EXERCISE OBJECTIVE: For the data below, restate word for word only the lines from the line containing "sv_UpdatedBy : string" through the line containing "(if String.eqb (iv_Type", both ends included.

Stored data entries

****************

(* ===== verification/Vault.v ===== *)
(** * The vault (server/vault)

    Secrets that users share, encrypted under a key derived from a passphrase
    that only lives in memory while the vault is unlocked (manager.go, pass.go),
    in a SQLite file whose secret columns are wrapped once more by the server's
    envelope (sqlite.go).  [AVault] is what the vault promises; the operations
    are shown to implement it. *)

From stdpp Require Import base gmap strings list numbers sets.
From Stdlib Require Import ZArith Ascii Lia.
From S2P Require Import Prelude GoStrings Db Enc Query.

Local Open Scope string_scope.

(** ** model.go *)

Definition DbStatusInit : string := "setup-completed".
Definition DbStatusNotInit : string := "uninitialized".
Definition StatusLocked : string := "locked".
Definition StatusUnlocked : string := "unlocked".

Record DbStatus := mkDbStatus {
  StatusName : string;
  EncCheckValue : string;
  KDF : string
}.

Record StatusReport := mkStatusReport {
  InitStatus : string;
  LockStatus : string
}.

Definition TextType : string := "text".
Definition SecretType : string := "secret".
Definition MarkdownType : string := "markdown".
Definition StringType : string := "string".

Record InputValue := mkInputValue {
  iv_ClientID : string;
  iv_RequiredGroup : string;
  iv_Key : string;
  iv_Value : string;
  iv_Type : string
}.

Record StoredValue := mkStoredValue {
  sv_Input : InputValue;
  sv_ID : Z;
  sv_CreatedAt : time;
  sv_UpdatedAt : time;
  sv_CreatedBy : string;
  sv_UpdatedBy : string
}.

Definition with_value (v : string) (iv : InputValue) : InputValue :=
  mkInputValue (iv_ClientID iv) (iv_RequiredGroup iv) (iv_Key iv) v (iv_Type iv).

Definition sv_with_value (v : string) (sv : StoredValue) : StoredValue :=
  mkStoredValue (with_value v (sv_Input sv)) (sv_ID sv) (sv_CreatedAt sv) (sv_UpdatedAt sv)
    (sv_CreatedBy sv) (sv_UpdatedBy sv).

(** ** validate.go *)

Definition knownTypes : list string := [TextType; SecretType; MarkdownType; StringType].

Definition validate_errors (iv : InputValue) : list APIError :=
  ((if String.eqb (iv_Key iv) "" then [api_error StatusBadRequest "key is required"] else []) ++
   (if String.eqb (iv_Value iv) "" then [api_error StatusBadRequest "value is required"] else []) ++
   (if String.eqb (iv_Type iv) "" then [api_error StatusBadRequest "value type is required"]
    else if existsb (String.eqb (iv_Type iv)) knownTypes then []
    else [api_error StatusBadRequest
            ("unknown or invalid value value type " +:+ iv_Type iv)]))%list.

****************

SOLUTION TO THIS TASK:
  sv_UpdatedBy : string
}.

Definition with_value (v : string) (iv : InputValue) : InputValue :=
  mkInputValue (iv_ClientID iv) (iv_RequiredGroup iv) (iv_Key iv) v (iv_Type iv).

Definition sv_with_value (v : string) (sv : StoredValue) : StoredValue :=
  mkStoredValue (with_value v (sv_Input sv)) (sv_ID sv) (sv_CreatedAt sv) (sv_UpdatedAt sv)
    (sv_CreatedBy sv) (sv_UpdatedBy sv).

(** ** validate.go *)

Definition knownTypes : list string := [TextType; SecretType; MarkdownType; StringType].

Definition validate_errors (iv : InputValue) : list APIError :=
  ((if String.eqb (iv_Key iv) "" then [api_error StatusBadRequest "key is required"] else []) ++
   (if String.eqb (iv_Value iv) "" then [api_error StatusBadRequest "value is required"] else []) ++
   (if String.eqb (iv_Type iv) "" then [api_error StatusBadRequest "value type is required"]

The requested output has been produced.